Voices of Regeneration

Bristol Baughan
American

Bristol Baughan, Founder of Regenerative Media Lab (RMLab), is a writer, professional leadership coach and executive producer of Emmy®-winning and Oscar®-nominated films. She is a member of the Dot Connector Studios Collaboratory and founded Inner Astronauts and the RMLab to facilitate a shift from extractive toward more regenerative ways of being. She is on faculty at the Esalen Institute and has delivered talks at TED, TEDx, HATCH Europe and the Sundance Film Festival. Her writing has been featured in SaveWright, Utopia Science Fiction Magazine, The Huffington Post and PBS. She is currently writing her first memoir, Aliveness: The Side Hatch. She is a TED Fellow and holds a master’s degree in Spiritual Psychology from the University of Santa Monica in California, USA.

Departure as an Arrival

“Departure as an Arrival” by Bristol Baughan is a speculative fictional re-imagining of her own father's death in a culture where burnout is being addressed. This story was inspired by a Guild of Future Architects’ ‘Futurist Writer Room’, a collective imagining of speculative histories and futures. The story is her own.

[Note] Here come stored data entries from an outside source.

(* ===== verification/VioapicInv.v ===== *)
(** * Lemmas on the local APIC

    The bitmaps of vectors as sets, the highest vector of a bitmap, and the
    relation of a local APIC to one that has received more requests. *)

From stdpp Require Import base list numbers.
From Stdlib Require Import ZArith Lia Bool.
From S2P Require Import Prelude Vpic VpicInv HvmState Vlapic Vioapic.

Open Scope Z_scope.
Open Scope se_scope.

Implicit Types v : vcpu.

(** ** Bits of registers *)

Lemma u32_bit x j : 0 <= j < 32 -> Z.testbit (u32 x) j = Z.testbit x j.
Proof. intros ?. apply Z.mod_pow2_bits_low. lia. Qed.

(** A bit changed within [n] bits. *)
Lemma setbit_fit w b n : 0 <= b < n -> 0 <= w < 2 ^ n -> 0 <= Z.setbit w b < 2 ^ n.
Proof.
  intros Hb [H0 H1]. assert (0 <= Z.setbit w b) as Hs
    by (unfold Z.setbit; apply Z.lor_nonneg; split; [done|apply Z.shiftl_nonneg; lia]).
  split; [done|]. apply Z.bounded_iff_bits_nonneg; [lia|done|]. intros l Hl.
  rewrite Z.setbit_neq by lia. revert l Hl. apply Z.bounded_iff_bits_nonneg; [lia|done|done].
Qed.
Lemma clearbit_fit w b n : 0 <= b < n -> 0 <= w < 2 ^ n -> 0 <= Z.clearbit w b < 2 ^ n.
Proof.
  intros Hb [H0 H1]. assert (0 <= Z.clearbit w b) as Hs
    by (unfold Z.clearbit; apply Z.ldiff_nonneg; by left).
  split; [done|]. apply Z.bounded_iff_bits_nonneg; [lia|done|]. intros l Hl.
  rewrite Z.clearbit_neq by lia. revert l Hl. apply Z.bounded_iff_bits_nonneg; [lia|done|done].
Qed.

Lemma get_set_reg v r x r' :
  vlapic_get_reg (vlapic_set_reg r x v) r' = if r' =? r then u32 x else vlapic_get_reg v r'.
Proof. done. Qed.

Lemma vec_pos_bound vec : 0 <= VEC_POS vec < 32.
Proof. apply Z.mod_pos_bound. lia. Qed.

Lemma reg_pos_bound vec : 0 <= vec < 256 -> 0 <= REG_POS vec < 0x80.
Proof. intros ?. unfold REG_POS. zlia. Qed.

(** Two vectors with the same register and position are the same. *)
Lemma vec_split vec vec' : REG_POS vec = REG_POS vec' -> VEC_POS vec = VEC_POS vec' -> vec = vec'.
Proof. unfold REG_POS, VEC_POS. intros ??. zlia. Qed.

Section Vectors.
Context (bm vec : Z).

Lemma test_set_vector vec' v : vlapic_test_vector vec' bm (vlapic_set_vector vec bm v) =
  (vec' =? vec) || vlapic_test_vector vec' bm v.
Proof.
  unfold vlapic_test_vector, vlapic_set_vector. rewrite get_set_reg.
  pose proof (vec_pos_bound vec). pose proof (vec_pos_bound vec').
  destruct (Z.eqb_spec vec' vec) as [->|Hne].
  - by rewrite Z.eqb_refl, u32_bit, Z.setbit_eq by lia.
  - simpl. destruct (Z.eqb_spec (bm + REG_POS vec') (bm + REG_POS vec)) as [Hr|]; [|done].
    rewrite u32_bit, Hr by lia. apply Z.setbit_neq; [lia|].
    intros Hp. apply Hne, vec_split; [lia|done].
Qed.

Lemma test_clear_vector vec' v : vlapic_test_vector vec' bm (vlapic_clear_vector vec bm v) =
  negb (vec' =? vec) && vlapic_test_vector vec' bm v.
Proof.
  unfold vlapic_test_vector, vlapic_clear_vector. rewrite get_set_reg.
  pose proof (vec_pos_bound vec). pose proof (vec_pos_bound vec').
  destruct (Z.eqb_spec vec' vec) as [->|Hne].
  - by rewrite Z.eqb_refl, u32_bit, Z.clearbit_eq by lia.
  - simpl. destruct (Z.eqb_spec (bm + REG_POS vec') (bm + REG_POS vec)) as [Hr|]; [|done].
    rewrite u32_bit, Hr by lia. apply Z.clearbit_neq.
    intros Hp. apply Hne, vec_split; [lia|done].
Qed.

This short story is a deeply personal, meditative journey through grief, transformation and the rediscovery of community. Her father, a workaholic doctor, never adapted to the new cultural understanding of burnout. The Community Resilience App (CRA) becomes a lifeline, weaving connections in times of need. Initially resistant, the narrator learns to embrace the communal support it offers. The CRA, born from a collective rejection of extractive capitalism, facilitates neighbourly aid and reshapes personal grief into shared resilience.

With her father’s passing, the narrator’s grief cracks her open, revealing a space. She reflects on her own relentless pursuit of productivity, inherited from her parents and culture, and begins to heal. This personal transformation parallels broader societal shifts: the recognition of burnout as systemic leads to legal and cultural changes, fostering a more humane work environment. Changed by her father's death and culture at large, the author co-creates a Regeneration Station, a community committed to sustainable living. Here, Indigenous knowledge and circular economies take precedence. In honouring her father’s memory, she places his belongings in the Transition Village, a sanctuary for elders, symbolising a confluence of past, present and future.